Given advances in medical technology and the tactical nature of the ongoing conflict in Iraq, American combat troops are now surviving injuries that would once have been fatal — and attracting the attention of visual documentarians as a result.
Making portraits of the wounded, however, is a delicate matter. Damage is as much, or more, psychic as physical. Innumerable variables are in play regarding dignity, memory, and the reconstruction of post-combat identity. And then there are still other factors in front of those, including the context and purpose of the images themselves.
Over the past year, I have been aware of and spent time studying two sets of portraits of injured American Iraq war vets: Nina Berman’s award-winning series Purple Heart: Back From Iraq and a newspaper photo feature titled Wounds of War by South Florida Sun-Sentinel photographer, Anastasia Walsh Infanzon.
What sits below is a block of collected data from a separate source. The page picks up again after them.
(* ===== verification/Frames.v ===== *)
(** * abft: frames and roots of the event graph

    The roots of a graph, the frames an event may claim, and the proof that a
    graph whose events claim correct frames satisfies the laws the election
    relies on ([oracle_laws]) while the validators with a fork hold no more
    than a third of the weight. *)

From S2P Require Import Prelude Bytes Pos Dag ForklessCause Election ElectionSafety AbftStore.

(** The frame of the self-parent of [e], 0 when it has none. *)
Definition spf (D : gmap Z BaseEvent) (e : BaseEvent) : Z :=
  match SelfParent e with
  | Some sp => default 0 (e_frame <$> D !! sp)
  | None => 0
  end.

(** The slots that the events of a graph take as roots. *)
Definition slots (D : gmap Z BaseEvent) : gset RootAndSlot :=
  ⋃ ((fun he => root_slots (spf D he.2) he.2) <$> map_to_list D).

Definition frame_roots (R : gset RootAndSlot) (f : Z) : list RootAndSlot := elements (filter (fun r => r_Frame r = f) R).

(** A quorum of validators has, in the frame [f] of [R], a root that
    forkless-causes [a]. *)
Definition quorum_on (vv : Validators) (obs : Z -> Z -> bool) (R : gset RootAndSlot) (a f : Z) : Prop :=
  is_quorum vv (fun v => existsb (fun x => (r_Validator x =? v) && obs a (r_ID x)) (frame_roots R f)).

#[export] Instance quorum_on_dec vv obs R a f : Decision (quorum_on vv obs R a f).
Proof. apply is_quorum_dec. Defined.

(** The frames that [e] may claim when its self-parent is in the frame [s]. *)
Definition frame_ok (vv : Validators) (obs : Z -> Z -> bool) (R : gset RootAndSlot) (e : BaseEvent) (s : Z) : Prop :=
  (e_frame e = 1 /\ 0 <= s <= 1) \/
  (1 <= s <= e_frame e /\ forall f, s <= f < e_frame e -> quorum_on vv obs R (e_id e) f).

(** Every event claims a correct frame, judged by the roots of other events. *)
Definition framed (vv : Validators) (obs : Z -> Z -> bool) (D : gmap Z BaseEvent) : Prop :=
  forall h e, D !! h = Some e ->
    frame_ok vv obs (filter (fun r => r_ID r <> h) (slots D)) e (spf D e).

Lemma slots_empty : slots ∅ = ∅.
Proof. unfold slots. by rewrite map_to_list_empty. Qed.

Lemma elem_of_frame_roots R f r : r ∈ frame_roots R f <-> r_Frame r = f /\ r ∈ R.
Proof. unfold frame_roots. by rewrite elem_of_elements, elem_of_filter. Qed.

Lemma frame_roots_NoDup R f : NoDup (frame_roots R f).
Proof. apply NoDup_elements. Qed.

Lemma quorum_on_mono vv obs obs' R R' a a' f :
  wf vv -> (forall r, r ∈ R -> r_Frame r = f -> obs a (r_ID r) = true -> r ∈ R' /\ obs' a' (r_ID r) = true) ->
  quorum_on vv obs R a f -> quorum_on vv obs' R' a' f.
Proof.
  intros Hwf Hsub HQ. unfold quorum_on, is_quorum in *. etrans; [exact HQ|]. apply weight_of_mono; [done|].
  intros v _. rewrite !existsb_exists. intros (x & Hx & Hvx). apply list_elem_of_In, elem_of_frame_roots in Hx as [Hf Hx].
  apply andb_true_iff in Hvx as [Hv Ho]. destruct (Hsub x Hx Hf Ho) as [Hx' Ho']. exists x.
  rewrite <- list_elem_of_In, elem_of_frame_roots. by rewrite Hv, Ho'.
Qed.

Section graph.
Context (vv : Validators) (epoch : Z) (Hwf : wf vv).
Implicit Types (D : gmap Z BaseEvent).

Lemma elem_of_slots D r :
  dag vv epoch D ->
  r ∈ slots D <-> exists e, D !! r_ID r = Some e /\ r = root_at e (r_Frame r) /\ spf D e < r_Frame r <= e_frame e.
Proof.
  intros HD. unfold slots. rewrite elem_of_union_list. split.
  - intros (X & HX & Hr). apply list_elem_of_fmap in HX as ([h e] & -> & Hin).
    apply elem_of_map_to_list in Hin. apply elem_of_root_slots in Hr as (f & -> & Hf). simpl in *.
    pose proof (dag_id _ _ _ _ _ HD Hin) as <-. by exists e.
  - intros (e & He & Hr & Hf). exists (root_slots (spf D e) e). split.
    + apply list_elem_of_fmap. exists (r_ID r, e). split; [done|]. by apply elem_of_map_to_list.
    + apply elem_of_root_slots. by exists (r_Frame r).
Qed.

Lemma spf_sub D D' h e : dag vv epoch D -> D ⊆ D' -> D !! h = Some e -> spf D' e = spf D e.
Proof.
  intros HD Hsub He. unfold spf. destruct (SelfParent e) as [sp|] eqn:Hsp; [|done].
  destruct (eo_next _ _ _ (dag_event_ok _ _ _ _ _ HD He) _ Hsp) as (_ & pe & Hpe & _).
  by rewrite Hpe, (lookup_weaken _ _ _ _ Hpe Hsub).
Qed.

Lemma spf_nonneg D h e : dag vv epoch D -> D !! h = Some e -> 0 <= spf D e.
Proof.
  intros HD He. unfold spf. destruct (SelfParent e) as [sp|]; [|done]. destruct (D !! sp) as [pe|] eqn:Hpe; [|done].
  simpl. pose proof (eo_ranges _ _ _ (dag_event_ok _ _ _ _ _ HD Hpe)). lia.
Qed.

(** The slots of a smaller graph are those of its events. *)
Lemma elem_of_slots_sub D D' r :
  dag vv epoch D -> dag vv epoch D' -> D ⊆ D' -> r ∈ slots D <-> r ∈ slots D' /\ is_Some (D !! r_ID r).
Proof.
  intros HD HD' Hsub. rewrite !elem_of_slots by done. split.
  - intros (e & He & Hr & Hf). split; [|by eexists]. exists e.
    rewrite (spf_sub D D' _ e HD Hsub He). split; [by eapply lookup_weaken|done].
  - intros [(e & He & Hr & Hf) [e' He']]. pose proof (lookup_weaken _ _ _ _ He' Hsub) as Heq. simplify_eq.
    rewrite (spf_sub D D' _ e HD Hsub He') in Hf. by exists e.
Qed.

Lemma spf_insert D e :
  dag vv epoch D -> connectable vv epoch D e -> spf (<[e_id e := e]> D) e = spf D e.
Proof.
  intros HD Hcon. unfold spf. destruct (SelfParent e) as [sp|] eqn:Hsp; [|done].
  destruct (eo_next _ _ _ (dag_connectable_ok _ _ _ _ HD Hcon) _ Hsp) as (_ & pe & Hpe & _).
  rewrite lookup_insert_ne; [done|]. pose proof (con_fresh _ _ _ _ Hcon). congruence.
Qed.

Lemma slots_insert D e :
  dag vv epoch D -> connectable vv epoch D e -> slots (<[e_id e := e]> D) = root_slots (spf D e) e ∪ slots D.
Proof.
  intros HD Hcon. assert (dag vv epoch (<[e_id e := e]> D)) as HD' by (by constructor).
  pose proof (con_fresh _ _ _ _ Hcon) as Hf. pose proof (spf_insert D e HD Hcon) as Hs.
  apply set_eq. intros r. rewrite elem_of_union, elem_of_root_slots.
  rewrite (elem_of_slots_sub D (<[e_id e := e]> D) r HD HD' ltac:(by apply insert_subseteq)).
  rewrite elem_of_slots by done. split.
  - intros (e' & He' & Hr & Hfr). apply lookup_insert_Some in He' as [[Hid <-]|[Hne He']].
    + left. exists (r_Frame r). by rewrite <- Hs.
    + right. split; [|by eexists]. exists e'. split; [by rewrite lookup_insert_ne|done].
  - intros [(f & -> & Hfr)|[Hr _]]; [|done]. exists e. simpl. rewrite lookup_insert_eq, Hs. done.
Qed.

(** Frames do not decrease along self-parents. *)
Lemma frame_self_anc D y x ex ey :
  dag vv epoch D -> (forall h e, D !! h = Some e -> spf D e <= e_frame e) ->
  self_anc D y x -> x <> y -> D !! x = Some ex -> D !! y = Some ey -> e_frame ex <= spf D ey.
Proof.
  intros HD Hfr Hr. revert ey. induction Hr as [y|y z x Hyz Hzx IH]; intros ey Hne Hx Hy; [done|].
  pose proof Hyz as (ey' & Hy' & Hsp). simplify_eq.
  destruct (self_parent_event vv epoch D y z HD Hyz) as (? & ez & ? & Hz & _). simplify_eq.
  assert (spf D ey = e_frame ez) as -> by (unfold spf; by rewrite Hsp, Hz).
  destruct (decide (x = z)) as [->|Hxz]; [by simplify_eq|]. etrans; [by apply (IH ez)|]. by eapply Hfr.
Qed.

(** Two roots of one validator in one slot are on different branches. *)
Lemma same_slot_conflict D x y :
  dag vv epoch D -> (forall h e, D !! h = Some e -> spf D e <= e_frame e) ->
  x ∈ slots D -> y ∈ slots D -> r_Frame x = r_Frame y -> r_Validator x = r_Validator y -> x <> y ->
  conflict D (r_ID x) (r_ID y).
Proof.
  intros HD Hfr Hx Hy Hf Hv Hne. apply elem_of_slots in Hx as (ex & Hex & Hrx & Hfx); [|done].
  apply elem_of_slots in Hy as (ey & Hey & Hry & Hfy); [|done].
  assert (r_Validator x = e_creator ex) as Hcx by (rewrite Hrx; done).
  assert (r_Validator y = e_creator ey) as Hcy by (rewrite Hry; done).
  assert (r_ID x <> r_ID y) as Hid.
  { intros Hid. apply Hne. rewrite Hid in Hex. assert (ex = ey) as -> by congruence. by rewrite Hrx, Hry, Hf. }
  split; [exists ex, ey; split; [done|]; split; [done|congruence]|]. split; intros Hsa.
  - pose proof (frame_self_anc D _ _ _ _ HD Hfr Hsa ltac:(done) Hey Hex). lia.
  - pose proof (frame_self_anc D _ _ _ _ HD Hfr Hsa ltac:(done) Hex Hey). lia.
Qed.

End graph.

(** ** The laws of the election *)

(** The validators with a fork hold no more than a third of the weight. *)
Definition few_cheaters (vv : Validators) (D : gmap Z BaseEvent) : Prop :=
  3 * weight_of vv (fun c => bool_decide (is_cheater D c)) <= TotalWeight vv.

(** [obs] answers forkless cause on the events of [D]. *)
Definition decides_fc (vv : Validators) (D : gmap Z BaseEvent) (obs : Z -> Z -> bool) : Prop :=
  forall a b, is_Some (D !! a) -> is_Some (D !! b) -> obs a b = true <-> fc vv D a b.

Section laws.
Context (vv : Validators) (epoch : Z) (Hwf : wf vv) (D : gmap Z BaseEvent) (HD : dag vv epoch D).
Context (obs : Z -> Z -> bool) (Hobs : decides_fc vv D obs).

Lemma slot_event r : r ∈ slots D -> is_Some (D !! r_ID r).
Proof. intros (e & He & _)%(elem_of_slots vv epoch); [by eexists|done]. Qed.

Lemma framed_le h e : framed vv obs D -> D !! h = Some e -> spf D e <= e_frame e.
Proof. intros Hfr He. destruct (Hfr h e He) as [[-> ?]|[? _]]; lia. Qed.

Lemma conflict_not_obs a1 a2 b1 b2 :
  few_cheaters vv D -> conflict D b1 b2 -> is_Some (D !! a1) -> is_Some (D !! a2) ->
  obs a1 b1 = true -> obs a2 b2 = true -> False.
Proof.
  intros Hfew Hcf Ha1 Ha2 Ho1 Ho2. pose proof Hcf as [(e1 & e2 & Hb1 & Hb2 & _) _].
  apply Hobs in Ho1; [|done|by eexists]. apply Hobs in Ho2; [|done|by eexists].
  destruct Ho1 as (e1' & Hb1' & Hn1 & Q1 & HQ1 & Hc1), Ho2 as (e2' & Hb2' & Hn2 & Q2 & HQ2 & Hc2).
  assert (e1' = e1) as -> by congruence. assert (e2' = e2) as -> by congruence.
  pose proof (quorum_overlap vv Hwf Q1 Q2 HQ1 HQ2). unfold few_cheaters in Hfew.
  assert (weight_of vv (fun c => Q1 c && Q2 c) <= weight_of vv (fun c => bool_decide (is_cheater D c))); [|lia].
  apply weight_of_mono; [done|]. intros c Hin [Hq1 Hq2]%andb_true_iff. apply bool_decide_eq_true.
  apply (via_conflict_cheater vv epoch D a1 a2 b1 b2 e1 e2 c); auto.
Qed.

Lemma framed_oracle_laws d :
  1 <= d -> framed vv obs D -> few_cheaters vv D -> oracle_laws vv d obs (frame_roots (slots D)).
Proof.
  intros Hd Hfr Hfew. split.
  - by intros f r [? _]%elem_of_frame_roots.
  - intros f r [_ Hr]%elem_of_frame_roots. apply (elem_of_slots vv epoch) in Hr as (e & He & -> & _); [|done].
    apply (wf_ids_elem vv Hwf). apply (eo_creator _ _ _ (dag_event_ok _ _ _ _ _ HD He)).
  - intros f. apply frame_roots_NoDup.
  - intros f r1 r2 x y [_ H1]%elem_of_frame_roots [_ H2]%elem_of_frame_roots
      [Hfx Hx]%elem_of_frame_roots [Hfy Hy]%elem_of_frame_roots Ho1 Ho2 Hv.
    destruct (decide (x = y)) as [|Hne]; [done|]. exfalso.
    apply (conflict_not_obs (r_ID r1) (r_ID r2) (r_ID x) (r_ID y)); try done; try by apply slot_event.
    apply (same_slot_conflict vv epoch); try done; [by intros; eapply framed_le|congruence].
  - intros f r Hle [Hf Hr]%elem_of_frame_roots. apply (elem_of_slots vv epoch) in Hr as (e & He & Hr & Hs); [|done].
    destruct (Hfr _ _ He) as [[He1 _]|[Hb HQ]]; [lia|]. specialize (HQ f ltac:(lia)).
    assert (e_id e = r_ID r) as Hid by (rewrite Hr; done). rewrite Hid in HQ.
    apply (quorum_on_mono vv obs obs _ (slots D) _ (r_ID r)) in HQ; [done|done|].
    intros x [_ Hx]%elem_of_filter _ Ho. done.
Qed.

End laws.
Because photographer Lori Grinker includes a few injured veterans in her distinguished series, AfterWar, I have been looking at relevant examples there also. (Full disclosure: Nina Berman contributes to my BAGnewsNotes blog.)
|© Timothy Greenfield-Sanders|
Then, two weeks ago, I received an email announcing a new documentary series from HBO titled “Alive Day Memories: Home From Iraq.” The program, which consists of individual interviews conducted by actor James Gandolfini with ten injured Iraq war veterans, premiered Sept. 9. According to the press release, “the documentary about wounded soldiers surveys the physical and emotional cost of war through memories of their ‘alive day,’ the day they narrowly escaped death in Iraq.” Billed as “a multiplatform event,” the project also features portraits of the veterans by the well-known photographer Timothy Greenfield-Sanders.
Together these wounded veteran series constitute an important new sub-genre of war photography that seems to have sprung from three converging factors: 1) the continued escalation in Iraq, 2) recent leaps in medical technology, including fascination with cyborg-like associations, and 3) the fact that there were previously few, if any, photographic studies dedicated exclusively to portraits of wounded American war veterans.